Schlafprobleme? Angstzustände? Künftig zückt der Arzt bei solchen Beschwerden vielleicht ein Parfümfläschchen, statt ein Rezept für Valium auszustellen. Denn laut einer neuen Studie könnte ein synthetischer Duftstoff mit einem schweren jasminähnlichen Aroma auf das Gehirn genauso wirken wie Benzodiazepine, Barbiturate und Co.

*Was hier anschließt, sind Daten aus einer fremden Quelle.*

(** * voxran: a shallow embedding of [ran.py]

    [ran.py] reads a VOX chart, builds its timestamp grid, classifies the
    notes of the six playable tracks, and writes one reconstructed chart
    for every ordering of the button lanes and of the effect lanes.

    Python integers are modelled as [Z], text as [string] (a sequence of
    code points below 256, as text mode delivers it: line ends already
    translated to LF), a [dict] with string keys as [gmap string _], and
    an exception as the [Raise] constructor of [outcome]. *)

From Stdlib Require Import ZArith Ascii String List Lia Permutation Sorted Bool.
From stdpp Require Import gmap strings list fin_maps.

Local Open Scope string_scope.
Local Open Scope list_scope.
Local Open Scope Z_scope.

(** ** The Python built-ins that [ran.py] calls *)

Inductive exn : Set := IndexError | KeyError | ValueError.

Inductive outcome (A : Type) : Type :=
| Ok (a : A)
| Raise (e : exn).
Arguments Ok {A} a.
Arguments Raise {A} e.

#[export] Instance outcome_ret : MRet outcome := fun A a => Ok a.
#[export] Instance outcome_bind : MBind outcome := fun A B f x =>
  match x with
  | Ok a => f a
  | Raise e => Raise e
  end.

Definition of_option {A} (e : exn) (o : option A) : outcome A :=
  match o with
  | Some a => Ok a
  | None => Raise e
  end.

(** [s.startswith(p)] *)
Fixpoint startswith (s p : string) : bool :=
  match p with
  | EmptyString => true
  | String c p' =>
    match s with
    | EmptyString => false
    | String d s' => if Ascii.eqb c d then startswith s' p' else false
    end
  end.

(** [c.isspace()] on the code points below 256: TAB, LF, VT, FF, CR, the
    four separators FS, GS, RS, US, the space, NEL and the no-break space. *)
Definition is_space (c : ascii) : bool :=
  let n := N_of_ascii c in
  ((9 <=? n) && (n <=? 13) || (28 <=? n) && (n <=? 32) || (n =? 133) || (n =? 160))%N.

Fixpoint lstrip (s : string) : string :=
  match s with
  | EmptyString => EmptyString
  | String c r => if is_space c then lstrip r else s
  end.

Fixpoint rstrip (s : string) : string :=
  match s with
  | EmptyString => EmptyString
  | String c r =>
    match rstrip r with
    | EmptyString => if is_space c then EmptyString else String c EmptyString
    | r' => String c r'
    end
  end.

(** [s.strip()] *)
Definition strip (s : string) : string := lstrip (rstrip s).
(** * TorchscriptHook

    A shallow embedding of [classy_vision/hooks/torchscript_hook.py]: the
    hook that converts a task's model into TorchScript when a run ends and
    stores it in a folder.

    The Python methods become actions of a small state-and-exception monad
    over a [World] that holds what the hook can observe or change: the
    mode flags of the model and of autograd, the storage backend, the hook
    object itself, and a chronological journal of the calls made to the
    logger, to torch and to the path manager. *)

From stdpp Require Import base strings gmap list.
From Stdlib Require Import ZArith.

Open Scope string_scope.
Open Scope list_scope.

(** ** Python values, exceptions and results *)

(** The values that reach the hook untyped: constructor arguments and the
    optional attributes of a model. *)
Inductive PyVal : Type :=
| PyNone
| PyBool (b : bool)
| PyInt (z : Z)
| PyStr (s : string)
| PyTuple (items : list Z).

(** Python truth value testing ([if not input_shape]). *)
Definition truthy (v : PyVal) : bool :=
  match v with
  | PyNone => false
  | PyBool b => b
  | PyInt z => negb (Z.eqb z 0)
  | PyStr s => match s with EmptyString => false | String _ _ => true end
  | PyTuple items => match items with [] => false | _ :: _ => true end
  end.

(** [isinstance(v, str)]. *)
Definition isinstance_str (v : PyVal) : bool :=
  match v with PyStr _ => true | _ => false end.

(** Exceptions. The first three are raised by the hook's own statements;
    [ForeignError] stands for whatever torch or the path manager raise. *)
Inductive exn : Type :=
| AssertionError (msg : string)
| FileNotFoundError (msg : string)
| AttributeError (msg : string)
| ForeignError (origin msg : string).

Inductive outcome (A : Type) : Type :=
| Returned (a : A)
| Raised (e : exn).
Arguments Returned {A} a.
Arguments Raised {A} e.

(** ** The hook object, models and tasks *)

(** The four attributes [__init__] assigns on [self]. *)
Record TorchscriptHook : Type := mkHook {
  torchscript_folder : string;
  use_trace : bool;
  trace_strict : bool;
  device : string
}.

(** A model as the hook sees it: two attributes that may be missing
    ([None] is [hasattr(model, ...) = False]) and the network itself,
    opaque here. Its training flag is mutable and lives in the [World]. *)
Record Model : Type := mkModel {
  input_shape : option PyVal;
  input_key : option PyVal;
  net : nat
}.

Record Task : Type := mkTask { base_model : Model }.

Definition TORCHSCRIPT_FILE : string := "torchscript.pt".

Inductive LogLevel : Type := INFO | WARNING.

Section Hook.

(** Tensors handed to the tracer and the TorchScript modules it returns
    are torch objects; nothing here looks inside them. *)
Context {Input Program : Type}.

(** An entry of the storage backend. A file opened for writing is empty
    ([File None]) until the serializer has written a program to it. *)
Inductive Node : Type :=
| Dir
| File (content : option Program).

(** Calls leaving the hook, in the order they are made. [ETrace] and
    [EScript] also record the model's training flag and the autograd flag
    at the moment of the call. *)
Inductive Event : Type :=
| ELog (level : LogLevel) (msg : string)
| EExists (path : string)
| EDummyInput (shape key : PyVal)
| ETrace (model_training grad : bool) (input_data : Input) (strict : bool)
| EScript (model_training grad : bool)
| EOpen (path mode : string)
| ESave (program : Program) (path : string)
| EClose (path : string).

Record World : Type := mkWorld {
  training : bool;
  grad_enabled : bool;
  storage : gmap string Node;
  hook : TorchscriptHook;
  journal : list Event
}.

(** What the hook imports. [get_model_dummy_input] is a helper of this
    repository (classy_vision.generic.util) that is not among the sources
    and is taken as given, like [is_primary]; the others are torch and
    iopath. The builder of the dummy input, the tracer, the scripter, the
    move to a device, the open and the save can each raise. The tracer
    and the scripter see the modes they run under, the path manager and
    the serializer see the storage. [module_to] is [torchscript.to]: a
    method of the program, not entered in the journal. *)
Record Collaborators : Type := mkCollaborators {
  is_primary : bool;
  get_model_dummy_input : Model -> PyVal -> PyVal -> outcome Input;
  jit_trace : bool -> bool -> Model -> Input -> bool -> outcome Program;
  jit_script : bool -> bool -> Model -> outcome Program;
  module_to : Program -> string -> outcome Program;
  pathmgr_open : gmap string Node -> string -> string -> option exn;
  jit_save : gmap string Node -> Program -> string -> option exn
}.

Variable env : Collaborators.

(** ** State and exceptions *)

Definition M (A : Type) : Type := World -> outcome A * World.

Definition ret {A} (a : A) : M A := fun w => (Returned a, w).

Definition raise {A} (e : exn) : M A := fun w => (Raised e, w).

Definition bind {A B} (m : M A) (k : A -> M B) : M B :=
  fun w =>
    match m w with
    | (Returned a, w') => k a w'
    | (Raised e, w') => (Raised e, w')
    end.

Notation "'let*' x ':=' m 'in' k" := (bind m (fun x => k))
  (at level 10, x name, m at level 100, k at level 200).

Definition record (e : Event) (w : World) : World :=
  mkWorld (training w) (grad_enabled w) (storage w) (hook w) (journal w ++ [e]).

Definition set_training (b : bool) (w : World) : World :=
  mkWorld b (grad_enabled w) (storage w) (hook w) (journal w).

Definition set_grad_enabled (b : bool) (w : World) : World :=
  mkWorld (training w) b (storage w) (hook w) (journal w).

Definition set_storage (s : gmap string Node) (w : World) : World :=
  mkWorld (training w) (grad_enabled w) s (hook w) (journal w).

(** [self.<field>]. *)
Definition attr {A} (field : TorchscriptHook -> A) : M A :=
  fun w => (Returned (field (hook w)), w).

Definition emit (e : Event) : M unit := fun w => (Returned tt, record e w).

Definition logging_warning (msg : string) : M unit := emit (ELog WARNING msg).

Definition logging_info (msg : string) : M unit := emit (ELog INFO msg).

(** ** Context managers and the [with] statement *)

(** An object with [__enter__] and [__exit__]; [S] is what [__enter__]
    stores for [__exit__]. None of the managers used here swallows an
    exception, so [__exit__] only restores. *)
Record ContextManager (S : Type) : Type := mkCM {
  cm_truthy : bool;
  cm_enter : World -> S * World;
  cm_exit : S -> World -> World
}.
Arguments cm_truthy {S} _.
Arguments cm_enter {S} _ _.
Arguments cm_exit {S} _ _ _.

(** Python's [a and b] on two objects: [a] when it is falsy, else [b]. *)
Definition py_and {S} (a b : ContextManager S) : ContextManager S :=
  if cm_truthy a then b else a.

(** [with cm: body]: enter, run the body, exit on every path, and let an
    exception of the body through. *)
Definition with_ {S A} (cm : ContextManager S) (body : M A) : M A :=
  fun w =>
    let '(saved, w1) := cm_enter cm w in
    let '(r, w2) := body w1 in
    (r, cm_exit cm saved w2).

(** Modelled from the spec: [eval_model] of classy_vision.generic.util is
    not among the sources. The spec has it put the model into evaluation
    mode for the duration of a scope and restore the previous mode
    afterwards. It is a context manager object, which Python counts as
    true, and building it does nothing until it is entered. *)
Definition eval_model (model : Model) : ContextManager bool :=
  mkCM bool true
    (fun w => (training w, set_training false w))
    (fun prev w => set_training prev w).

(** [torch.no_grad()]: disables gradient tracking on entry and restores
    the previous setting on exit. *)
Definition no_grad : ContextManager bool :=
  mkCM bool true
    (fun w => (grad_enabled w, set_grad_enabled false w))
    (fun prev w => set_grad_enabled prev w).

(** The handle returned by [g_pathmgr.open], used as a context manager:
    leaving the scope closes it. *)
Definition file_handle (f : string) : ContextManager unit :=
  mkCM unit true (fun w => (tt, w)) (fun _ w => record (EClose f) w).

(** ** Calls to the collaborators *)

Definition call_get_model_dummy_input (model : Model) (shape key : PyVal)
  : M Input :=
  fun w => (get_model_dummy_input env model shape key,
            record (EDummyInput shape key) w).

Definition call_jit_trace (model : Model) (input_data : Input) (strict : bool)
  : M Program :=
  fun w => (jit_trace env (training w) (grad_enabled w) model input_data strict,
            record (ETrace (training w) (grad_enabled w) input_data strict) w).

Definition call_jit_script (model : Model) : M Program :=
  fun w => (jit_script env (training w) (grad_enabled w) model,
            record (EScript (training w) (grad_enabled w)) w).

(** [program.to(dev)]. *)
Definition call_module_to (program : Program) (dev : string) : M Program :=
  fun w => (module_to env program dev, w).

(** [g_pathmgr.exists(path)]. *)
Definition pathmgr_exists (path : string) : M bool :=
  fun w => (Returned (bool_decide (is_Some (storage w !! path))),
            record (EExists path) w).

(** [g_pathmgr.open(path, mode)] for a write mode: on success the file
    exists and is empty, and the handle is returned. *)
Definition call_pathmgr_open (path mode : string) : M string :=
  fun w =>
    let w' := record (EOpen path mode) w in
    match pathmgr_open env (storage w) path mode with
    | Some e => (Raised e, w')
    | None => (Returned path, set_storage (<[path := File None]> (storage w)) w')
    end.

(** [torch.jit.save(program, f)]. *)
Definition call_jit_save (program : Program) (f : string) : M unit :=
  fun w =>
    let w' := record (ESave program f) w in
    match jit_save env (storage w) program f with
    | Some e => (Raised e, w')
    | None =>
        (Returned tt, set_storage (<[f := File (Some program)]> (storage w)) w')
    end.

(** ** The methods of the hook *)

Definition folder_type_msg : string :=
  "torchscript_folder must be a string specifying the torchscript directory".

(** The constructor. An argument left out is [None] here and takes the
    default of the signature. The constructor of the base class, called
    first, is not among the sources; it gets none of these arguments. *)
Definition __init__ (folder : PyVal) (use_trace_arg trace_strict_arg : option bool)
    (device_arg : option string) : outcome TorchscriptHook :=
  match folder with
  | PyStr s =>
      Returned (mkHook s (default true use_trace_arg)
                  (default true trace_strict_arg) (default "cpu" device_arg))
  | _ => Raised (AssertionError folder_type_msg)
  end.

Definition no_input_shape_msg : string :=
  "This model doesn't implement input_shape.Cannot save torchscripted model.".

(** [model.input_shape if hasattr(model, "input_shape") else None], and
    the same for [input_key]. *)
Definition attr_or_none (a : option PyVal) : PyVal := default PyNone a.

Definition torchscript_using_trace (model : Model) : M (option Program) :=
  let shape := attr_or_none (input_shape model) in
  if negb (truthy shape) then
    let* _ := logging_warning no_input_shape_msg in
    ret None
  else
    let* input_data :=
      call_get_model_dummy_input model shape (attr_or_none (input_key model)) in
    let* torchscript :=
      with_ (py_and (eval_model model) no_grad)
        (let* strict := attr trace_strict in
         call_jit_trace model input_data strict) in
    ret (Some torchscript).

Definition torchscript_using_script (model : Model) : M (option Program) :=
  let* torchscript :=
    with_ (py_and (eval_model model) no_grad) (call_jit_script model) in
  ret (Some torchscript).

Definition saving_msg (folder : string) : string :=
  "Saving torchscript to '" +:+ folder +:+ "'...".

Definition none_to_msg : string := "'NoneType' object has no attribute 'to'".

Definition torchscript_name (folder : string) : string :=
  folder +:+ "/" +:+ TORCHSCRIPT_FILE.

Definition save_torchscript (task : Task) : M unit :=
  let model := base_model task in
  let* tracing := attr use_trace in
  let* torchscript :=
    (if tracing : bool then torchscript_using_trace model
     else torchscript_using_script model) in
  let* folder := attr torchscript_folder in
  let* _ := logging_info (saving_msg folder) in
  let* dev := attr device in
  let* torchscript :=
    match torchscript with
    | Some program => call_module_to program dev
    | None => raise (AttributeError none_to_msg)
    end in
  let* folder := attr torchscript_folder in
  let* f := call_pathmgr_open (torchscript_name folder) "wb" in
  with_ (file_handle f) (call_jit_save torchscript f).

Definition missing_folder_msg (folder : string) : string :=
  "Torchscript folder '" +:+ folder +:+ "' does not exist.".

Definition on_start (task : Task) : M unit :=
  if negb (is_primary env) then ret tt
  else
    let* folder := attr torchscript_folder in
    let* found := pathmgr_exists folder in
    if negb found then
      let* folder := attr torchscript_folder in
      raise (FileNotFoundError (missing_folder_msg folder))
    else ret tt.

Definition on_end (task : Task) : M unit :=
  if negb (is_primary env) then ret tt
  else save_torchscript task.

(** Modelled from the spec: [ClassyHook._noop] is not among the sources;
    the spec has phase start, phase end and step do nothing for this hook. *)
Definition ClassyHook_noop (task : Task) : M unit := ret tt.

Definition on_phase_start : Task -> M unit := ClassyHook_noop.

Definition on_phase_end : Task -> M unit := ClassyHook_noop.

Definition on_step : Task -> M unit := ClassyHook_noop.

End Hook.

Im Labor dockt er nämlich an exakt denselben Rezeptor an – und verstärkt dadurch ähnlich wie die Beruhigungsmittel die Wirkung eines dämpfenden Gehirnbotenstoffs namens GABA.
Bis es die duftende Beruhigung auf Rezept gibt, wird es allerdings noch dauern, denn: „Wir wissen bisher nicht, wie der Duft auf Menschen wirkt“, bedauert der Bochumer Duftforscher Hanns Hatt, der den Effekt entdeckt hat. Bei Mäusen hat sich die Schnüffelkur schon bewährt: Der blumige Geruch beruhigt die Tiere, lässt sie leicht einschlafen und scheint auch angstlösend zu sein – genau wie Valium. Dennoch könnte es beim Menschen ein Problem geben: „Der Duft wirkt nicht wie viele andere Geruchsstoffe über die Nase, sondern direkt aufs Gehirn“, erläutert Hatt. Dazu muss der Duftstoff, der heute schon für den Einsatz in Waschmitteln und Kosmetika unter dem Namen Vertacetal vertrieben wird, über die Lunge ins Blut und dann ins Gehirn gelangen. Ob er dort aber in ausreichenden Mengen ankommt, ist nicht sicher. Hatt und seine Kollegen wollen daher möglichst schnell eine Studie mit Freiwilligen starten, um diese Frage zu klären.
Sollte das Ergebnis positiv ausfallen, könnten der Jasminduft und seine chemischen Verwandten Valium und Konsorten ausstechen: Es besteht Hatts Ansicht nach eine gute Chance, dass sie im Gegensatz zu den Benzodiazepinen nicht süchtig machen.